Sonia Delaunay

Sonia Delaunay

Sonia Delaunay, was born in Gradizhsk in Ukraine on November 1st, 1885.
With a talent for drawing, she moved to Paris at the beginning of the 20th century to enroll at the Académie de la Palette in Montparnasse, where she only stayed there for a few months. Indeed, Sonia Delaunay preferred to enrich her artistic knowledge, by exploring the galleries and the exhibitions where she discovered the work of post-impressionist painters such as Cézanne, Van Gogh, Gauguin, Bonnard, Vuillard, Matisse and Derain. These works, known as "Les Fauves", are directly inspired by the art critic Louis Vauxcelle.

Following the meeting with the German art dealer Wilhelm Uhde with whom she had a romantic relationship before marrying her, Sonia succeeds in joining the circle of the artistic and literary elite. She also got to know Robert Delaunay, whose latter shared the same desire to become a painter. In 1909, Sonia had an affair with Robert before marrying him and had a child of him. She divorced on February 28, 1910 from Wilhem Uhde by judgment of the Civil Court of the Seine and remarried with Robert Victor Felix Delaunay on November 15, 1910 in Paris.

Artistically, Sonia and Robert Delaunay are in perfect harmony. Together, they are at the origin of a new artistic movement called "orphism" and created in 1901. This movement is characterized by the use of bright colors, but also of geometric shapes. Sonia Delaunay's first painting in this style is "Le Bal Bullier". However, the artist also favors other areas of creation, by making decorative objects according to the same principles of colors and geometries. In 1946, Sonia Delaunay created with other abstract artists the “Salon des Réalités Nouvelles” and held exhibitions there with the group Concrete Art.
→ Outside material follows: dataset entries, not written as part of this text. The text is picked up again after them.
(** The preflight reprices a leg exactly as the search priced it. *)
Lemma preflight_reprices b price da db up v w :
  decimal_ok price -> 0 <= b -> 0 <= da -> 0 <= db ->
  token_b_to_token_a b price da db up = Ok v -> token_b_at_price b price da db up = Ok w -> v = w.
Proof.
  intros Hp Hb Ha Hdb Hv Hw. destruct (token_a_exact _ _ _ _ _ _ Hp Hb Ha Hdb Hv) as (Hd & _ & ->).
  apply token_b_at_price_bounds in Hw as (_ & Hw); [|apply Hp || done..].
  set (n := price_numerator b price da) in *. set (d := price_denominator price db) in *. destruct up.
  - assert (- n / d = - w) as ->; [|lia]. symmetry. apply Z.div_unique with (r := w * d - n); lia.
  - symmetry. apply Z.div_unique with (r := n - w * d); lia.
Qed.

Lemma threshold_exact p c t b :
  0 <= t -> meets_threshold p c t = Ok b ->
  b = bool_decide (c * (BPS_DENOMINATOR + t) <= p * BPS_DENOMINATOR).
Proof.
  rewrite meets_threshold_fast. unfold wide_meets_threshold. intros Ht Hb. res_inv.
  apply checked_mul_Some in Hok as [-> _], Hok0 as [-> _]. apply Bool.eq_iff_eq_true.
  by rewrite bool_decide_eq_true, Z.leb_le.
Qed.

Lemma subtract_bps_exact a bps v :
  0 <= a -> 0 <= bps <= BPS_DENOMINATOR -> subtract_bps_floor a bps = Ok v ->
  v = a * (BPS_DENOMINATOR - bps) / BPS_DENOMINATOR /\ 0 <= v <= a.
Proof.
  rewrite subtract_bps_fast. unfold wide_subtract_bps, keep_bps, BPS_DENOMINATOR. intros Ha Hb Hv. res_inv.
  apply checked_mul_Some in Hok as [-> _]. rewrite Z.mod_small by lia. split; [done|]. split.
  - apply Z.div_pos; nia.
  - apply Z.div_le_upper_bound; nia.
Qed.

Lemma round_down_step amount step :
  0 <= amount -> 0 < step ->
  0 <= round_down_to_step amount step <= amount /\ round_down_to_step amount step mod step = 0.
Proof.
  intros Ha Hs. unfold round_down_to_step. pose proof (Z.div_mod amount step). pose proof (Z.mod_pos_bound amount step Hs).
  pose proof (Z.div_pos amount step Ha Hs). split; [nia|]. by apply Z_mod_mult.
Qed.

(** The reported rate: hundredths of a basis point of the cost, toward zero,
    limited to 63 bits; its order is the order of the rates. *)
Lemma profit_exact p c r :
  0 <= p -> 0 <= c -> signed_profit_bps_x100 p c = Ok r ->
  0 < c /\ - (2 ^ 63) < r < 2 ^ 63 /\
  r = Z.sgn (p - c) * Z.min (Z.abs (p - c) * PROFIT_BPS_SCALE / c) (2 ^ 63 - 1).
Proof.
  intros Hp Hc. rewrite profit_fast by done. unfold wide_profit. intros Hr. res_inv. bool_prop.
  apply checked_mul_Some in Hok0 as [-> _]. assert (Hpos : 0 < c) by lia. split; [done|].
  assert (Hd : distance p c = Z.abs (p - c)) by (unfold distance; case_match; bool_prop; lia).
  rewrite Hd in *. set (q := Z.abs (p - c) * PROFIT_BPS_SCALE / c) in *.
  assert (0 <= q) by (apply Z.div_pos; unfold PROFIT_BPS_SCALE; lia).
  assert (Hmin : Z.min (Z.min q U64_MAX) (2 ^ 63 - 1) = Z.min q (2 ^ 63 - 1)) by (unfold U64_MAX; lia).
  rewrite Hmin in *. unfold signed_like in *. split; [case_match; lia|].
  destruct (Z.leb_spec c p).
  - destruct (Z.eq_dec p c) as [->|]; [|rewrite Z.sgn_pos by lia; lia].
    rewrite Z.sub_diag, Z.sgn_0. assert (q = 0) as ->; [|done].
    unfold q. rewrite Z.sub_diag. simpl. by rewrite Z.div_0_l by lia.
  - rewrite Z.sgn_neg by lia. lia.
Qed.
In 1964, a large retrospective at the Louvre museum saluted her achievements. She became the first woman to make a large exhibition of her work. Today, the Centre George Pompidou, positioning itself as the national gallery of contemporary art in Paris, has in its possession a large part of her works which are two thousand in number, including "Le Bal Bullier".

 

No artworks available for the moment.